- **Data to examine**:

----------------------------------------

(** The roles loop: interning and the packed [int32] indices. *)
Fixpoint packed_roles (t : StringTable) (members : list MemberData) : StringTable * bytes :=
  match members with
  | [] => (t, [])
  | m :: members =>
      let '(t, idx) := add t (md_role m) in
      let '(t, rest) := packed_roles t members in
      (t, encode_varint (as_u64 (as_i32 idx)) ++ rest)
  end.

Definition packed_types (members : list MemberData) : bytes :=
  concat ((fun m => encode_varint (as_u64 (member_type_value (member_type (md_id m))))) <$> members).

Definition relation_elem (t : StringTable) (ki : gset Z) (id : Z) (tags : list (bytes * bytes))
    (members : list MemberData) (metadata : option Metadata) : StringTable * bytes * gset Z :=
  let elem := encode_int64_field 1 id in
  let '(t, elem, ki) := encode_tags t elem ki tags in
  let '(t, elem) := encode_metadata t elem metadata in
  match members with
  | [] => (t, elem, ki)
  | _ =>
      let '(t, roles) := packed_roles t members in
      (t, elem ++ encode_bytes_field 8 roles ++
          encode_bytes_field 9 (packed_deltas 0 ((fun m => member_id (md_id m)) <$> members)) ++
          encode_bytes_field 10 (packed_types members), ki)
  end.

Definition encode_relation (t : StringTable) (group_buf : bytes) (ki : gset Z) (id : Z)
    (tags : list (bytes * bytes)) (members : list MemberData) (metadata : option Metadata)
  : StringTable * bytes * gset Z :=
  let '(t, elem, ki) := relation_elem t ki id tags members metadata in
  (t, group_buf ++ encode_bytes_field 4 elem, ki).

Definition relation_raw_elem (id : Z) (keys vals roles memids types : bytes) (info : option bytes) : bytes :=
  encode_int64_field 1 id ++ encode_bytes_field 2 keys ++ encode_bytes_field 3 vals ++
  opt_info_field info ++ encode_bytes_field 8 roles ++ encode_bytes_field 9 memids ++
  encode_bytes_field 10 types.

Definition encode_relation_raw_bytes (group_buf : bytes) (id : Z)
    (keys vals roles memids types : bytes) (info : option bytes) : bytes :=
  group_buf ++ encode_bytes_field 4 (relation_raw_elem id keys vals roles memids types info).

(** [collect_checked_keys]: the set, and the first index not below [seeded]. *)
Fixpoint collect_loop (seeded : Z) (sids : list Z) (indices : gset Z) : gset Z * result Z unit :=
  match sids with
  | [] => (indices, Ok tt)
  | sid :: sids => if sid <? seeded then collect_loop seeded sids ({[ sid ]} ∪ indices)
                   else (indices, Err sid)
  end.

Definition collect_checked_keys (data : bytes) (seeded : Z) (indices : gset Z) : gset Z * result Z unit :=
  collect_loop seeded (packed_uint32 data) indices.

(** ** The decoding iterators of src/src/read/elements.rs *)

Fixpoint delta_sums (current : Z) (deltas : list Z) : list Z :=
  match deltas with
  | [] => []
  | d :: deltas => let c := wrapping_add_i64 current d in c :: delta_sums c deltas
  end.

(** [WayRefIter::delta_decoded(data)], drained *)
Definition delta_decoded (data : bytes) : list Z := delta_sums 0 (packed_sint64 data).

(** Two iterators advanced together and drained; [None] is the panic of
    [arrays_end_together] when one ends first. *)
Fixpoint lockstep {A B} (xs : list A) (ys : list B) : option (list (A * B)) :=
  match xs, ys with
  | [], [] => Some []
  | x :: xs, y :: ys => ((x, y) ::.) <$> lockstep xs ys
  | _, _ => None
  end.

(** [RawTagIter], drained *)
Definition raw_tags (keys vals : bytes) : option (list (Z * Z)) :=
  lockstep (packed_uint32 keys) (packed_uint32 vals).

(** [MemberIdIter], drained *)
Definition member_ids (memids types : bytes) : option (list MemberId) :=
  match lockstep (delta_decoded memids) (packed_int32 types) with
  | Some pairs => Some ((fun '(id, ty) => from_id_and_type id (MemberType_from ty)) <$> pairs)
  | None => None
  end.

(** [RelMemberIter], drained: role index and member *)
Definition rel_members (r : WireRelation) : option (list (Z * MemberId)) :=
  match member_ids (wr_memids r) (wr_types r) with
  | Some ids => lockstep (packed_int32 (wr_roles r)) ids
  | None => None
  end.

End Encode.

Lemma lockstep_zip {A B} (xs : list A) (ys : list B) :
  length xs = length ys -> lockstep xs ys = Some (zip xs ys).
Proof.
  revert ys. induction xs as [|x xs IH]; intros [|y ys] Hlen; simplify_eq/=; [done|]. by rewrite IH by lia.
Qed.

Section Roundtrip.
Context `{L : ProtohoggrLaws} {H : HashIndex}.

(** ** Delta arrays *)

Fixpoint deltas (last_ref : Z) (refs : list Z) : list Z :=
  match refs with
  | [] => []
  | r :: refs => wrapping_sub_i64 r last_ref :: deltas r refs
  end.

Lemma packed_deltas_concat last_ref refs :
  packed_deltas last_ref refs = concat ((fun z => encode_varint (zigzag_encode_64 z)) <$> deltas last_ref refs).
Proof. revert last_ref. induction refs as [|r refs IH]; intros l; [done|]. cbn. by rewrite IH. Qed.

Lemma deltas_i64 last_ref refs : Forall is_i64 (deltas last_ref refs).
Proof.
  revert last_ref. induction refs as [|r refs IH]; intros l; constructor; [|done]. apply as_s_range. lia.
Qed.

Lemma delta_sums_deltas last_ref refs : Forall is_i64 refs -> delta_sums last_ref (deltas last_ref refs) = refs.
Proof.
  intros HF. revert last_ref. induction HF as [|r refs Hr _ IH]; intros l; [done|].
  cbn [deltas delta_sums]. assert (wrapping_add_i64 l (wrapping_sub_i64 r l) = r) as Heq.
  { unfold wrapping_add_i64, wrapping_sub_i64, as_s. unfold is_s in Hr. width. }
  rewrite Heq. f_equal. apply IH.
Qed.

Lemma delta_roundtrip refs : Forall is_i64 refs -> delta_decoded (packed_deltas 0 refs) = refs.
Proof.
  intros HF. unfold delta_decoded. rewrite packed_deltas_concat, packed_sint64_encode by apply deltas_i64.
  by apply delta_sums_deltas.
Qed.

(** ** Fields *)

Section Fields.
Context {St : Type} (step : St -> Z -> Z -> bytes -> result WireError (St * bytes)) (Hs : shrinks step).

Lemma parse_bytes_field st f d r st' :
  1 <= f < 2 ^ 29 ->
  (d = [] -> st' = st) ->
  (d <> [] -> step st f WIRE_LEN (encode_varint (blen d) ++ d ++ r) = Ok (st', r)) ->
  parse step st (encode_bytes_field f d ++ r) = parse step st' r.
Proof.
  intros Hf Hnil Hcons. rewrite encode_bytes_field_spec. destruct d as [|b d]; [by rewrite Hnil|].
  rewrite encode_bytes_field_always_spec, <- !app_assoc.
  eapply (parse_turn _ Hs); [apply read_tag_encode; [done|unfold WIRE_LEN; lia]|]. by apply Hcons.
Qed.

Lemma parse_varint_field st f v r st' :
  1 <= f <= 15 -> step st f WIRE_VARINT (encode_varint v ++ r) = Ok (st', r) ->
  parse step st ([varint_tag f] ++ encode_varint v ++ r) = parse step st' r.
Proof.
  intros Hf Hst. eapply (parse_turn _ Hs); [|exact Hst].
  assert (varint_tag f = f * 8) as ->.
  { unfold varint_tag. rewrite Z.shiftl_mul_pow2 by lia. apply as_u_id. width. }
  cbn [app]. rewrite read_tag_byte by dlia. unfold WIRE_VARINT. do 4 f_equal; dlia.
Qed.

Lemma parse_int64_field st f v r st' :
  1 <= f < 2 ^ 29 -> (v = 0 -> st' = st) ->
  (v <> 0 -> step st f WIRE_VARINT (encode_varint (as_u64 v) ++ r) = Ok (st', r)) ->
  parse step st (encode_int64_field f v ++ r) = parse step st' r.
Proof.
  intros Hf H0 Hst. rewrite encode_int64_field_spec. destruct (Z.eqb_spec v 0) as [->|Hne]; [by rewrite H0|].
  rewrite <- app_assoc. eapply (parse_turn _ Hs); [|by apply Hst].
  apply read_tag_encode; [done|unfold WIRE_VARINT; lia].
Qed.
End Fields.

Lemma take_packed_fresh d r msg :
  fits d -> take_packed (encode_varint (blen d) ++ d ++ r) WIRE_LEN [] msg = Ok (d, r).
Proof.
  intros Hd. unfold take_packed. rewrite Z.eqb_refl, read_len_delimited_encode by done.
  cbn [lift mbind result_bind]. by destruct d.
Qed.

Lemma take_message_fresh d r msg :
  fits d -> take_message (encode_varint (blen d) ++ d ++ r) None msg = Ok (Some d, r).
Proof.
  intros Hd. unfold take_message. rewrite read_len_delimited_encode by done. done.
Qed.

(** Evaluates the match arms of a step at a literal field. *)
Ltac arms := unfold arm_varint, arm_len, arm_packed; cbn -[take_packed take_message encode_varint as_s as_u].

(** ** Ways and relations: raw passthrough *)

(** What an optional [Info] reads back as: an empty one is not written. *)
Definition info_read (info : option bytes) : option bytes :=
  match info with Some (_ :: _) => info | _ => None end.

Definition ofits (info : option bytes) : Prop := match info with Some b => fits b | None => True end.

Lemma parse_info_field {St} (step : St -> Z -> Z -> bytes -> result WireError (St * bytes))
    (Hs : shrinks step) (with_info : option bytes -> St) info r msg :
  ofits info ->
  (forall c, step (with_info None) 4 WIRE_LEN c =
     ('(i, c) ← take_message c None msg; Ok (with_info i, c))) ->
  parse step (with_info None) (opt_info_field info ++ r) = parse step (with_info (info_read info)) r.
Proof.
  intros Hf Hst. destruct info as [[|b d]|]; cbn [opt_info_field info_read].
  - by rewrite encode_bytes_field_spec.
  - apply (parse_bytes_field _ Hs); [lia|done|]. intros _. rewrite Hst, take_message_fresh by done. done.
  - done.
Qed.

Lemma nonempty_field_eq f b : nonempty_field f b = encode_bytes_field f b.
Proof. unfold nonempty_field. destruct b; [|done]. by rewrite encode_bytes_field_spec. Qed.

Lemma way_id_turn w id r :
  is_i64 id -> ww_id w = 0 ->
  parse WireWay_step w (encode_int64_field 1 id ++ r) =
  parse WireWay_step (mkWireWay id (ww_keys w) (ww_vals w) (ww_refs w) (ww_lat w) (ww_lon w) (ww_info w) (ww_pins w)) r.
Proof.
  intros Hid H0. destruct w as [i k v rf la lo inf pn]. cbn in H0. subst i. cbn. apply (parse_int64_field _ WireWay_shrinks); [lia|by intros ->|].
  intros _. arms. rewrite read_varint_i64_encode by done. done.
Qed.

Lemma way_tail_parse id keys vals refs lat lon info :
  Forall fits [keys; vals; refs; lat; lon] -> ofits info -> is_i64 id ->
  WireWay_parse (way_raw_loc_elem id keys vals refs lat lon info) =
    Ok (mkWireWay id keys vals refs lat lon (info_read info) None).
Proof.
  intros HF Hi Hid. apply Forall_cons in HF as [Hk HF]. apply Forall_cons in HF as [Hv HF].
  apply Forall_cons in HF as [Hr HF]. apply Forall_cons in HF as [Hlat HF]. apply Forall_cons in HF as [Hlon _].
  unfold WireWay_parse, way_raw_loc_elem. rewrite way_id_turn by done. cbn [ww_keys ww_vals ww_refs ww_lat ww_lon ww_info ww_pins].
  rewrite !nonempty_field_eq.
  rewrite (parse_bytes_field _ WireWay_shrinks _ 2 keys _ (mkWireWay id keys [] [] [] [] None None));
    [|lia|by intros ->|intros _; arms; rewrite take_packed_fresh by done; done].
  rewrite (parse_bytes_field _ WireWay_shrinks _ 3 vals _ (mkWireWay id keys vals [] [] [] None None));
    [|lia|by intros ->|intros _; arms; rewrite take_packed_fresh by done; done].
  rewrite (parse_info_field _ WireWay_shrinks (fun i => mkWireWay id keys vals [] [] [] i None) info _ DUP_WAY_INFO);
    [|done|intros c; by arms].
  rewrite (parse_bytes_field _ WireWay_shrinks _ 8 refs _ (mkWireWay id keys vals refs [] [] (info_read info) None));
    [|lia|by intros ->|intros _; arms; rewrite take_packed_fresh by done; done].
  rewrite (parse_bytes_field _ WireWay_shrinks _ 9 lat _ (mkWireWay id keys vals refs lat [] (info_read info) None));
    [|lia|by intros ->|intros _; arms; rewrite take_packed_fresh by done; done].
  rewrite <- (app_nil_r (encode_bytes_field 10 lon)).
  rewrite (parse_bytes_field _ WireWay_shrinks _ 10 lon _ (mkWireWay id keys vals refs lat lon (info_read info) None));
    [|lia|by intros ->|intros _; arms; rewrite take_packed_fresh by done; done].
  apply parse_nil.
Qed.

Lemma relation_tail_parse id keys vals roles memids types info :
  Forall fits [keys; vals; roles; memids; types] -> ofits info -> is_i64 id ->
  WireRelation_parse (relation_raw_elem id keys vals roles memids types info) =
    Ok (mkWireRelation id keys vals roles memids types (info_read info)).
Proof.
  intros HF Hi Hid. apply Forall_cons in HF as [Hk HF]. apply Forall_cons in HF as [Hv HF].
  apply Forall_cons in HF as [Hr HF]. apply Forall_cons in HF as [Hm HF]. apply Forall_cons in HF as [Ht _].
  unfold WireRelation_parse, relation_raw_elem.
  rewrite (parse_int64_field _ WireRelation_shrinks _ 1 id _ (mkWireRelation id [] [] [] [] [] None));
    [|lia|by intros ->|intros _; arms; rewrite read_varint_i64_encode by done; done].
  rewrite (parse_bytes_field _ WireRelation_shrinks _ 2 keys _ (mkWireRelation id keys [] [] [] [] None));
    [|lia|by intros ->|intros _; arms; rewrite take_packed_fresh by done; done].
  rewrite (parse_bytes_field _ WireRelation_shrinks _ 3 vals _ (mkWireRelation id keys vals [] [] [] None));
    [|lia|by intros ->|intros _; arms; rewrite take_packed_fresh by done; done].
  rewrite (parse_info_field _ WireRelation_shrinks (fun i => mkWireRelation id keys vals [] [] [] i) info _ DUP_REL_INFO);
    [|done|intros c; by arms].
  rewrite (parse_bytes_field _ WireRelation_shrinks _ 8 roles _ (mkWireRelation id keys vals roles [] [] (info_read info)));
    [|lia|by intros ->|intros _; arms; rewrite take_packed_fresh by done; done].
  rewrite (parse_bytes_field _ WireRelation_shrinks _ 9 memids _ (mkWireRelation id keys vals roles memids [] (info_read info)));
    [|lia|by intros ->|intros _; arms; rewrite take_packed_fresh by done; done].
  rewrite <- (app_nil_r (encode_bytes_field 10 types)).
  rewrite (parse_bytes_field _ WireRelation_shrinks _ 10 types _ (mkWireRelation id keys vals roles memids types (info_read info)));
    [|lia|by intros ->|intros _; arms; rewrite take_packed_fresh by done; done].
  apply parse_nil.
Qed.

(** ** Groups *)

Lemma msg_next_field n target d r :
  1 <= target < 2 ^ 29 -> d <> [] -> fits d ->
  msg_next (S n) target (encode_bytes_field target d ++ r) = Some (d, r).
Proof.
  intros Ht Hne Hd. rewrite encode_bytes_field_spec. destruct d as [|b d]; [done|].
  rewrite encode_bytes_field_always_spec, <- !app_assoc. cbn [msg_next].
  rewrite read_tag_encode by (done || (unfold WIRE_LEN; lia)). rewrite !Z.eqb_refl. cbn [andb].
  by rewrite read_len_delimited_encode.
Qed.

Lemma field_length f d : 1 <= f < 2 ^ 29 -> d <> [] -> fits d -> (0 < length (encode_bytes_field f d))%nat.
Proof.
  intros Hf Hne Hd. rewrite encode_bytes_field_spec. destruct d as [|b d]; [done|].
  rewrite encode_bytes_field_always_spec, !length_app. simpl. lia.
Qed.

----------------------------------------

- **Task description**: Copy range, inclusive: the line holding "intros Hid H0." to the line holding "rewrite (parse_bytes_field _ WireWay_shrinks _ 10". Reproduce exactly those lines of the records above and no others.

- **Task solution**:
  intros Hid H0. destruct w as [i k v rf la lo inf pn]. cbn in H0. subst i. cbn. apply (parse_int64_field _ WireWay_shrinks); [lia|by intros ->|].
  intros _. arms. rewrite read_varint_i64_encode by done. done.
Qed.

Lemma way_tail_parse id keys vals refs lat lon info :
  Forall fits [keys; vals; refs; lat; lon] -> ofits info -> is_i64 id ->
  WireWay_parse (way_raw_loc_elem id keys vals refs lat lon info) =
    Ok (mkWireWay id keys vals refs lat lon (info_read info) None).
Proof.
  intros HF Hi Hid. apply Forall_cons in HF as [Hk HF]. apply Forall_cons in HF as [Hv HF].
  apply Forall_cons in HF as [Hr HF]. apply Forall_cons in HF as [Hlat HF]. apply Forall_cons in HF as [Hlon _].
  unfold WireWay_parse, way_raw_loc_elem. rewrite way_id_turn by done. cbn [ww_keys ww_vals ww_refs ww_lat ww_lon ww_info ww_pins].
  rewrite !nonempty_field_eq.
  rewrite (parse_bytes_field _ WireWay_shrinks _ 2 keys _ (mkWireWay id keys [] [] [] [] None None));
    [|lia|by intros ->|intros _; arms; rewrite take_packed_fresh by done; done].
  rewrite (parse_bytes_field _ WireWay_shrinks _ 3 vals _ (mkWireWay id keys vals [] [] [] None None));
    [|lia|by intros ->|intros _; arms; rewrite take_packed_fresh by done; done].
  rewrite (parse_info_field _ WireWay_shrinks (fun i => mkWireWay id keys vals [] [] [] i None) info _ DUP_WAY_INFO);
    [|done|intros c; by arms].
  rewrite (parse_bytes_field _ WireWay_shrinks _ 8 refs _ (mkWireWay id keys vals refs [] [] (info_read info) None));
    [|lia|by intros ->|intros _; arms; rewrite take_packed_fresh by done; done].
  rewrite (parse_bytes_field _ WireWay_shrinks _ 9 lat _ (mkWireWay id keys vals refs lat [] (info_read info) None));
    [|lia|by intros ->|intros _; arms; rewrite take_packed_fresh by done; done].
  rewrite <- (app_nil_r (encode_bytes_field 10 lon)).
  rewrite (parse_bytes_field _ WireWay_shrinks _ 10 lon _ (mkWireWay id keys vals refs lat lon (info_read info) None));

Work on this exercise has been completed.